The WTO conducted its 7th review of China’s trade policies in July. The biannual Trade Policy Review (TPR) provided WTO members with an opportunity to take a close look at China’s trade and economic policies and developments since its last review in 2016. This post examines salient elements of the Review relating to government procurement in China, including its growth, the procurement laws that regulate it, buy domestic policies and preferences for small businesses, as well as its use of public-private partnerships.
According to Chinese data provided in the TPR, the total value of China’s government procurement increased significantly since its last WTO review, rising from RMB 1.73 trillion in 2014 to RMB 3.11 trillion (approximately $456 billion) in 2016, the latest figures available for each year. The 2016 procurement figure represents only 4.2% of China’s GDP, in contrast to the 10% to 15% of GDP typically seen in most countries. The WTO Secretariat suggested that China’s “relatively low ratio” may be due to the exclusion of important infrastructure projects undertaken by state-owned enterprises (SOEs). That procurement is not subject to the Government Procurement Law and thus is not included in China’s procurement data. Local governments continued, as in the last review, to account for 95% of China’s government procurement.
The TPR highlights differences between China’s two primary procurement laws: the Government Procurement Law (GPL) of 2003 and the slightly older Tendering and Bidding Law (TBL) of 2000. The GPL and its 2015 Implementing Regulations remain the primary legislation regulating China’s government procurement activities.
The TBL applies tendering and bidding procedures to certain classes of procurement projects in China, notably construction and works projects, without regard to the type of entity that conducts the procurement. The GPL’s Implementing Regulations confirm that the TBL’s procedures apply in the procurement of construction works where tendering is used. The TBL is, “de facto”, the law that governs procurement by SOEs.
The two procurement laws are administered by different agencies. The Ministry of Finance oversees the GPL. The Ministry and the finance departments at sub-central government levels are responsible for supervising government procurement at their respective levels. That includes developing relevant implementation rules and handling suppliers’ complaints.
The National Development and Reform Commission (NDRC) has jurisdiction over the TBL. According to the Secretariat, the TBL’s Implementing Regulations, which entered into effect in 2012, are being reviewed to facilitate the use of e-tendering and reflect developments in other tendering practices. The NDRC published proposed amendments for public comments in August 2017.
In addition to a “buy-domestic” provision in the GPL (Article 10), China maintains policies that favor small and medium enterprises (SMEs). They include set-asides, price preferences and the encouragement of joint bidding and sub-contracting. Under the set-aside policy, budgetary authorities must “reserve no less than 30% of their annual procurement amount for SME suppliers” and should allot not less than 60% of the reserved amount for small and micro enterprises.

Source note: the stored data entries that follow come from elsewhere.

(** ** The Host header *)

Lemma fast_submission_Header {E} (c : fasthttpClient.t E) (w : World E)
  req e0 :
  fasthttpClient.submission c w = Some (req, e0) ->
  fasthttp.host (fasthttp.Header req) =
  let t := match fasthttpClient.headers c with
           | Some hs => fasthttp.host hs
           | None => ""
           end in
  if String.eqb t "" then fasthttpClient.host c else t.
Proof.
  assert (Hprep :
    fasthttp.host (fasthttp.Header
                     (fasthttpClient.prepare c fasthttp.emptyRequest)) =
    let t := match fasthttpClient.headers c with
             | Some hs => fasthttp.host hs
             | None => ""
             end in
    if String.eqb t "" then fasthttpClient.host c else t).
  { unfold fasthttpClient.prepare, fasthttp.CopyTo.
    destruct (fasthttpClient.headers c) as [hs|];
      cbn [fasthttpClient.withHeader fasthttp.Header].
    - destruct (fasthttp.host hs) eqn:Hh;
        destruct (fasthttp.IsTLS (fasthttpClient.client c)); cbn;
        rewrite ?Hh; reflexivity.
    - destruct (fasthttp.IsTLS (fasthttpClient.client c)); reflexivity. }
  unfold fasthttpClient.submission.
  destruct (fasthttpClient.body c) as [b|].
  - intros [= <- _]. exact Hprep.
  - destruct (fasthttpClient.bodProd c) as [prod|]; [|discriminate].
    destruct (prod (env w)) as [[bs|bserr] e]; [|discriminate].
    intros [= <- _]. exact Hprep.
Qed.

Lemma std_submission_Host {E} (c : httpClient.t E) (w : World E) req e0 :
  httpClient.submission c w = Some (req, e0) ->
  nethttp.Host req = nethttp.Header_Get (httpClient.headers c) "Host".
Proof.
  assert (Hprep :
    nethttp.Host (httpClient.prepare c) =
    nethttp.Header_Get (httpClient.headers c) "Host").
  { unfold httpClient.prepare. cbn.
    destruct (String.eqb_spec
                (nethttp.Header_Get (httpClient.headers c) "Host") "")
      as [Heq|Hne]; cbn; [rewrite Heq|]; reflexivity. }
  unfold httpClient.submission.
  destruct (httpClient.body c) as [b|].
  - intros [= <- _]. exact Hprep.
  - destruct (httpClient.bodProd c) as [prod|]; [|discriminate].
    destruct (prod (env w)) as [[bs|bserr] e]; [|discriminate].
    intros [= <- _]. exact Hprep.
Qed.
(* ===== verification/_CoqProject ===== *)
-Q . S2P
Prelude.v
GoStrings.v
GoTime.v
GoParse.v
XTrinodeTypes.v
RuntimeShape.v
DataSize.v
ControlEndpoint.v
Status.v
QueryState.v
CircuitBreaker.v
RateLimit.v
QueryActivity.v
ConnErrors.v
HttpRetry.v
Health.v
Routes.v
Retry.v
CatalogTypes.v
World.v
Scheduling.v
Shutdown.v
Operator.v
Guardrails.v
NodePool.v
Suspend.v
Finalizer.v
Autosuspend.v
Commands.v
Resume.v
Catalogs.v
Readiness.v
Reconcile.v
ReconcileSound.v
RouteRegistry.v
RouteCache.v
Selection.v
Sticky.v
Gateway.v
Lease.v
ApiAuth.v
GatewayAuth.v
BearerAuth.v
ApiServer.v
WakeRequest.v
Admission.v
AdmissionSound.v
AdmissionUpdate.v
CatalogAdmission.v
Connectors.v
ConnectorUnion.v
CatalogSound.v
CatalogFile.v
CatalogController.v
Rollout.v
RolloutSound.v
ResourceSet.v
ResourceSound.v
Keda.v
KedaSound.v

Under China’s price preference policy, small and micro enterprises are eligible for a 6% to 10% price preference in the evaluation of tenders. When such firms submit a tender with other enterprises as a consortium and the small and micro enterprises’ share is more than 30% of the total value of the tender, the consortium is eligible for a 2% to 3% price preference. China also encourages large enterprises with government procurement to sub-contract to SMEs.

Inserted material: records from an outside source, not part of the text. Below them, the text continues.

(* ===== verification/GoParse.v ===== *)
(** * Reading numbers, durations and instants ([strconv], [time])

    [strconv.ParseInt] in base 10, [time.ParseDuration] and [time.Parse] with
    the layout [time.RFC3339], as the operator applies them to annotations,
    and the round trips with the printers of [GoTime].  [time.ParseDuration]
    computes fractions in [float64]: the first part models the rounding of the
    operations it uses. *)

From stdpp Require Import pretty.
From S2P Require Import Prelude GoStrings GoTime.

(** ** [float64]

    A non-negative finite number [m * 2^e].  Exponents stay far inside the
    range of the format for every value the code builds. *)

Definition float64 := (Z * Z)%type.

(** [n / d], to the nearest integer, ties to even. *)
Definition round_half_even (n d : Z) : Z :=
  let q := n / d in
  let r := n mod d in
  match 2 * r ?= d with
  | Lt => q
  | Gt => q + 1
  | Eq => if Z.even q then q else q + 1
  end.

(** [n / d / 2^e] as a quotient of integers. *)
Definition scaled (n d e : Z) : Z * Z := if 0 <=? e then (n, d * 2 ^ e) else (n * 2 ^ (- e), d).

(** The float nearest to the rational [n / d]: 53 significant bits. *)
Definition round53 (n d : Z) : float64 :=
  if n <=? 0 then (0, 0) else
  let e0 := Z.log2 n - Z.log2 d - 52 in
  let '(a, b) := scaled n d e0 in
  let e := if a / b <? 2 ^ 52 then e0 - 1 else e0 in
  let '(a, b) := scaled n d e in
  (round_half_even a b, e).

Definition float_of_Z (n : Z) : float64 := round53 n 1.

Definition float_div (x y : float64) : float64 :=
  let '(m1, e1) := x in let '(m2, e2) := y in
  let '(m, e) := round53 m1 m2 in (m, e + e1 - e2).

Definition float_mul (x y : float64) : float64 :=
  let '(m1, e1) := x in let '(m2, e2) := y in
  let '(m, e) := round53 (m1 * m2) 1 in (m, e + e1 + e2).

Definition float64_trunc (x : float64) : Z :=
  let '(m, e) := x in if 0 <=? e then m * 2 ^ e else m / 2 ^ (- e).

Definition float_positive (x : float64) : bool := 0 <? x.1.

Example float_third : float64_trunc (float_mul (float_of_Z (3 * 2 ^ 60)) (float_div (1, 0) (3, 0))) = 2 ^ 60.
Proof. vm_compute. reflexivity. Qed.

(** ** Digits *)

Definition digit (c : ascii) : option Z :=
  if byte_in 48 57 c then Some (Z.of_N (N_of_ascii c) - 48) else None.

(** The longest prefix of digits and what follows it. *)
Fixpoint leading_digits (s : string) : list Z * string :=
  match s with
  | EmptyString => ([], s)
  | String c t =>
      match digit c with
      | Some d => let '(ds, r) := leading_digits t in (d :: ds, r)
      | None => ([], s)
      end
  end.

Definition digits_value (ds : list Z) : Z := fold_left (fun x d => x * 10 + d) ds 0.

(** ** [strconv.ParseInt(s, 10, bits)] *)

Definition split_sign (s : string) : bool * string :=
  match s with
  | String "-" t => (true, t)
  | String "+" t => (false, t)
  | _ => (false, s)
  end.

Definition ParseInt (bits : Z) (s : string) : option Z :=
  let '(neg, t) := split_sign s in
  match leading_digits t with
  | ([], _) => None
  | (ds, EmptyString) =>
      let n := digits_value ds in
      if neg then (if n <=? 2 ^ (bits - 1) then Some (- n) else None)
      else if n <? 2 ^ (bits - 1) then Some n else None
  | (_, _) => None
  end.

Example parse_int_min : ParseInt 32 "-2147483648" = Some (- 2 ^ 31).
Proof. reflexivity. Qed.

Example parse_int_range : ParseInt 32 "2147483648" = None /\ ParseInt 32 "" = None /\ ParseInt 32 "1x" = None.
Proof. done. Qed.

(** ** [time.ParseDuration] *)

(** [leadingInt]: fails as soon as the value exceeds [2^63]. *)
Definition leadingInt (s : string) : option (Z * string) :=
  let '(ds, rest) := leading_digits s in
  fold_left (fun acc d =>
      match acc with
      | Some (x, r) =>
          if 2 ^ 63 / 10 <? x then None else
          let x := x * 10 + d in if 2 ^ 63 <? x then None else Some (x, r)
      | None => None
      end) ds (Some (0, rest)).

(** [leadingFraction]: digits that do not fit are dropped; [scale] is the power
    of ten of the digits kept. *)
Record fraction := mkFraction { fr_x : Z; fr_scale : Z; fr_overflow : bool }.

Definition leadingFraction (s : string) : fraction * string :=
  let '(ds, rest) := leading_digits s in
  (fold_left (fun f d =>
      if fr_overflow f then f else
      if (2 ^ 63 - 1) / 10 <? fr_x f then mkFraction (fr_x f) (fr_scale f) true else
      let y := fr_x f * 10 + d in
      if 2 ^ 63 <? y then mkFraction (fr_x f) (fr_scale f) true
      else mkFraction y (fr_scale f * 10) false) ds (mkFraction 0 1 false), rest).

Definition unitMap (u : string) : option Z :=
  if u ≡? "ns" then Some 1 else
  if (u ≡? "us") || (u ≡? "µs") || (u ≡? "μs") then Some Microsecond else
  if u ≡? "ms" then Some Millisecond else
  if u ≡? "s" then Some Second else
  if u ≡? "m" then Some Minute else
  if u ≡? "h" then Some Hour else None.

Definition unit_end (c : ascii) : bool := (c ≡? "."%char) || byte_in 48 57 c.

(** The unit and what follows it. *)
Fixpoint leading_unit (s : string) : string * string :=
  match s with
  | EmptyString => ("", s)
  | String c t => if unit_end c then ("", s) else let '(u, r) := leading_unit t in (String c u, r)
  end.

Definition duration_fraction (f : fraction) (unit : Z) : Z :=
  float64_trunc (float_mul (float_of_Z (fr_x f)) (float_div (float_of_Z unit) (float_of_Z (fr_scale f)))).

(** One [number unit] element: its value and the rest. *)
Definition duration_element (s : string) : option (Z * string) :=
  match s with
  | EmptyString => None
  | String c _ =>
      if negb (unit_end c) then None else
      match leadingInt s with
      | None => None
      | Some (v, s1) =>
          let pre := negb (Nat.eqb (String.length s) (String.length s1)) in
          let '(f, post, s2) :=
            match s1 with
            | String "." t =>
                let '(f, r) := leadingFraction t in
                (f, negb (Nat.eqb (String.length t) (String.length r)), r)
            | _ => (mkFraction 0 1 false, false, s1)
            end in
          if negb pre && negb post then None else
          let '(u, s3) := leading_unit s2 in
          match unitMap u with
          | None => None
          | Some unit =>
              if 2 ^ 63 / unit <? v then None else
              let v := v * unit in
              let v := if 0 <? fr_x f then v + duration_fraction f unit else v in
              if (0 <? fr_x f) && (2 ^ 63 <? v) then None else Some (v, s3)
          end
      end
  end.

According to the TPR, Chinese authorities have promoted the use of public-private partnerships (PPP) in government procurement in recent years in order to attract private funds to the government’s provision of public goods and services. In 2014, the Finance Ministry published Administrative Measures on Government Procurement of Public-Private Partnership Projects, which primarily “apply to the process of selection of private partners by procuring entities”. The measures are based on international best practices, in particular the UNCITRAL Model Legislative Provisions on Privately Financed Infrastructure Projects. The rules for PPP projects are similar to those for conventional procurement.

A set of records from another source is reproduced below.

(** A shape [validate] accepts. *)
Definition shape_ok (shape : ResolvedRuntimeShape) : Prop :=
  resources_ok (sh_Coordinator shape) /\ resources_ok (sh_Worker shape) /\
  0 <= sh_MinWorkers shape <= sh_MaxWorkers shape /\
  0 <= sh_QuotaWorkers shape /\ 0 <= sh_CapacityWorkers shape /\ 1 <= sh_CapacityUnits shape.

Lemma validate_ok shape : validate shape = None <-> shape_ok shape.
Proof.
  unfold validate, shape_ok. rewrite <- (validateResources_ok Coordinator), <- (validateResources_ok Worker).
  destruct (validateResourceRequirements Coordinator _); [split; [done|by intros []]|].
  destruct (validateResourceRequirements Worker _); [split; [done|intros (_ & ? & _); done]|].
  destruct (Z.ltb_spec (sh_MinWorkers shape) 0), (Z.ltb_spec (sh_MaxWorkers shape) 0),
    (Z.ltb_spec (sh_QuotaWorkers shape) 0), (Z.ltb_spec (sh_CapacityWorkers shape) 0); simpl;
    try (split; [done|intros; lia]).
  destruct (Z.ltb_spec (sh_MaxWorkers shape) (sh_MinWorkers shape)); [split; [done|lia]|].
  destruct (Z.ltb_spec (sh_CapacityUnits shape) 1); split; try done; lia.
Qed.

Definition preset_shape (x : XTrinode) (preset : SizePreset) (cr wr : ResourceRequirements) :
    ResolvedRuntimeShape :=
  mkShape (ToLower (TrimSpace (spec_Size (xt_Spec x)))) preset cr wr 0 0 None 0 0 0
    AutoscalingModeFixed emptyScheduling emptyScheduling emptyNodePool
    (mkSource SourcePreset SourcePreset SourcePreset SourcePreset SourcePreset SourcePreset) "".

(** The intermediate shapes of a successful resolution. *)
Lemma resolve_stages x shape :
  Resolve x = Ok shape ->
  exists preset cr wr sh1 sh2 sh3,
    GetPreset (ToLower (TrimSpace (spec_Size (xt_Spec x)))) = Some preset /\
    applyTypedPlacement x (applyTypedResources x (preset_shape x preset cr wr)) = Ok sh1 /\
    resolveWorkerCounts x (GetValuesOverlayMap (xt_Spec x)) (applyNodePoolShape x sh1) = Ok sh2 /\
    applyNodePoolSchedulingBinding sh2 = Ok sh3 /\
    shape_ok (resolveCapacity x sh3) /\
    shape = set_Hash (hashShape (resolveCapacity x sh3)) (resolveCapacity x sh3).
Proof.
  unfold Resolve. destruct (GetPreset _) as [preset|] eqn:Ep; [|done].
  intros (cr & _ & (wr & _ & Hr)%bind_Ok)%bind_Ok.
  apply bind_Ok in Hr as (sh1 & H1 & (sh2 & H2 & (sh3 & H3 & Hr)%bind_Ok)%bind_Ok).
  destruct (validate (resolveCapacity x sh3)) eqn:Hv; [done|]. injection Hr as <-.
  apply validate_ok in Hv. by exists preset, cr, wr, sh1, sh2, sh3.
Qed.

Lemma resolveCapacity_spec x shape :
  exists u v, resolveCapacity x shape = set_Capacity u v shape /\
    (forall r units, spec_Routing (xt_Spec x) = Some r -> rs_CapacityUnits r = Some units -> u = units).
Proof.
  unfold resolveCapacity. destruct (spec_Routing (xt_Spec x)) as [r|]; simpl.
  - destruct (rs_CapacityUnits r) eqn:Er; simpl; eexists _, _; (split; [done|]);
      intros r' u' [= <-]; congruence.
  - eexists _, _. split; [done|]. intros r' u' [=].
Qed.

Lemma applyTypedResources_preset x shape :
  sh_PresetName (applyTypedResources x shape) = sh_PresetName shape /\
  sh_Preset (applyTypedResources x shape) = sh_Preset shape.
Proof. unfold applyTypedResources. by destruct (spec_Resources (xt_Spec x)) as [[[] []]|]. Qed.

Lemma placed_frame shape shape' :
  placed shape shape' ->
  sh_PresetName shape' = sh_PresetName shape /\ sh_Preset shape' = sh_Preset shape /\
  sh_NodePool shape' = sh_NodePool shape /\ (counts_ok shape -> counts_ok shape').
Proof. intros [->|(? & ? & ->)]; done. Qed.

Lemma applyNodePoolShape_spec x shape :
  sh_PresetName (applyNodePoolShape x shape) = sh_PresetName shape /\
  sh_Preset (applyNodePoolShape x shape) = sh_Preset shape /\
  (forall k v, bound_to shape k v -> bound_to (applyNodePoolShape x shape) k v) /\
  (forall np, spec_NodePool (xt_Spec x) = Some np ->
    ProvisioningRequested (sh_NodePool (applyNodePoolShape x shape)) = true /\
    SchedulePods (sh_NodePool (applyNodePoolShape x shape)) = np_SchedulePods np /\
    (np_Name np <> "" -> nps_Name (sh_NodePool (applyNodePoolShape x shape)) = np_Name np)).
Proof.
  unfold applyNodePoolShape. destruct (spec_NodePool (xt_Spec x)) as [np|]; [|done].
  split_and!; try done. intros np' [= <-]. simpl. split_and!; try done.
  intros Hne. by rewrite bool_decide_false.
Qed.


(** The node pool of a resolved shape is the one of the specification. *)
Lemma resolve_node_pool x shape :
  Resolve x = Ok shape ->
  match spec_NodePool (xt_Spec x) with
  | None => sh_NodePool shape = emptyNodePool
  | Some np =>
      ProvisioningRequested (sh_NodePool shape) = true /\
      Provider (sh_NodePool shape) = ToLower (TrimSpace (np_Provider np)) /\
      ProviderMode (sh_NodePool shape) = ToLower (TrimSpace (np_ProviderMode np)) /\
      SchedulePods (sh_NodePool shape) = np_SchedulePods np /\
      nps_Name (sh_NodePool shape) =
        (if np_Name np ≡? "" then xt_Name x +:+ NodePoolNameSuffix else np_Name np)
  end.
Proof.
  intros (preset & cr & wr & sh1 & sh2 & sh3 & Hp & H1 & H2 & H3 & Hv & ->)%resolve_stages.
  apply applyTypedPlacement_spec in H1 as [Hpl1 _].
  apply resolveWorkerCounts_spec in H2 as [_ (a & b & f & m & s & ->)].
  apply binding_spec in H3 as (Hpl3 & _ & _).
  apply placed_frame in Hpl1 as (_ & _ & Hnp1 & _).
  apply placed_frame in Hpl3 as (_ & _ & Hnp3 & _).
  destruct (resolveCapacity_spec x sh3) as (u & v & Hcap & _). rewrite Hcap. simpl. rewrite Hnp3. simpl.
  unfold applyNodePoolShape. destruct (spec_NodePool (xt_Spec x)) as [np|]; [by simpl|].
  rewrite Hnp1. unfold applyTypedResources. by destruct (spec_Resources (xt_Spec x)) as [[[] []]|].
Qed.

The TPR also addressed China’s commitment to seek membership in the WTO Government Procurement Agreement (GPA). In the government’s TPR report, China reiterated its promise to “accelerate” the negotiation process to join the GPA, as it had at the June meeting of the WTO procurement committee. In addition, the TPR chair noted in his concluding remarks that “Members looked forward to China’s early accession” to the Agreement.